Goal of the exercise: From the line below that contains "match v with Some (JArr" to the line that contains "match v with Some (JObj", repeat every line exactly, both ends included, and nothing else.

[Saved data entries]
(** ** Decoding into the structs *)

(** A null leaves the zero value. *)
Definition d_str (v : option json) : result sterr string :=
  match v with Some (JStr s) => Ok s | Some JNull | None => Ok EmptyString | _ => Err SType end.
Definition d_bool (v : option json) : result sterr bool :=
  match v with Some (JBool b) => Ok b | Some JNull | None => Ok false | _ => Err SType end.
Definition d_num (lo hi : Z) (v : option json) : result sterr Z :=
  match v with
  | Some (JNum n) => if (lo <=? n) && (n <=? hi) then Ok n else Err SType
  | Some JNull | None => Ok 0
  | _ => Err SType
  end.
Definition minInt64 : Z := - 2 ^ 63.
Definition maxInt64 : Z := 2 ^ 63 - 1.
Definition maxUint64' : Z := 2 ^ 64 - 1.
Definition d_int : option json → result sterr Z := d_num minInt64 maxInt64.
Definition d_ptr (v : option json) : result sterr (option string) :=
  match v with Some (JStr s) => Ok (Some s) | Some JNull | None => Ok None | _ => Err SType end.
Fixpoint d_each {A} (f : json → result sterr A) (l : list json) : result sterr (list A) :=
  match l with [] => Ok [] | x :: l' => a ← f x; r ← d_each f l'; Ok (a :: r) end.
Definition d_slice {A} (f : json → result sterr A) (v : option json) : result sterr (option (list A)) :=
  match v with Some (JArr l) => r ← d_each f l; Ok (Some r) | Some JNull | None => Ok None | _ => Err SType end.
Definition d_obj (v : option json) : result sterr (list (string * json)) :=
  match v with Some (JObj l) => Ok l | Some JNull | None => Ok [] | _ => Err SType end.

...

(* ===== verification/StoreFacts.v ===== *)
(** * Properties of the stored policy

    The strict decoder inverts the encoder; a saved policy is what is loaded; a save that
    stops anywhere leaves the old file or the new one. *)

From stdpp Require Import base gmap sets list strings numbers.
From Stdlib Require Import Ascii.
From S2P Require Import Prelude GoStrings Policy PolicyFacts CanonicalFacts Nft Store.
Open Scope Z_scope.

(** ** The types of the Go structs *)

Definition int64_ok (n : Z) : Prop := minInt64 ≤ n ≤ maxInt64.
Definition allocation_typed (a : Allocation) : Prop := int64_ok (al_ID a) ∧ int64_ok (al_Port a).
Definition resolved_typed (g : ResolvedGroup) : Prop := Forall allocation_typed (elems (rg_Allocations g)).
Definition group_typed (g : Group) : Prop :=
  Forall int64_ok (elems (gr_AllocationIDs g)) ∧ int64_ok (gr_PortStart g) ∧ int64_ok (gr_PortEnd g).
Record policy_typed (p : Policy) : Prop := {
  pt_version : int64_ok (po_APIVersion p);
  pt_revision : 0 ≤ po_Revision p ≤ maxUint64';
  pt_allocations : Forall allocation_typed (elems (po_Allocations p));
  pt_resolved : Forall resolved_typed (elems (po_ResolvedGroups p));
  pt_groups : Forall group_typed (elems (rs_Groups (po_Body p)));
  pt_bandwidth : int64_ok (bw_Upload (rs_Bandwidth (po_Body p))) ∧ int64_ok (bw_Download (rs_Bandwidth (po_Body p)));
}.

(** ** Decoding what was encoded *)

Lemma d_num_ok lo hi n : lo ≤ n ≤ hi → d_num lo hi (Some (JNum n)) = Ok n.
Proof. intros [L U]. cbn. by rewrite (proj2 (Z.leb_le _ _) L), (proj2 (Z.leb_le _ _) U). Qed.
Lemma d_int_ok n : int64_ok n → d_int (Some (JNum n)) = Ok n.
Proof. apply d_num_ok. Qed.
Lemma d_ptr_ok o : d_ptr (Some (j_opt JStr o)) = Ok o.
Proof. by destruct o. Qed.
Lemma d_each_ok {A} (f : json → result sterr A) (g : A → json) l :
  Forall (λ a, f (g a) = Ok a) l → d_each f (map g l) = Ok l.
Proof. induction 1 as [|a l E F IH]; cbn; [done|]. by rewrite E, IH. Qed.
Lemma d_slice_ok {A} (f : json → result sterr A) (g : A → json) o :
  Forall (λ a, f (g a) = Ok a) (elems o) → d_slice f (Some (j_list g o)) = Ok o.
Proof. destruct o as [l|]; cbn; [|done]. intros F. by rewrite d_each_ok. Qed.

Written response:
  match v with Some (JArr l) => r ← d_each f l; Ok (Some r) | Some JNull | None => Ok None | _ => Err SType end.
Definition d_obj (v : option json) : result sterr (list (string * json)) :=
  match v with Some (JObj l) => Ok l | Some JNull | None => Ok [] | _ => Err SType end.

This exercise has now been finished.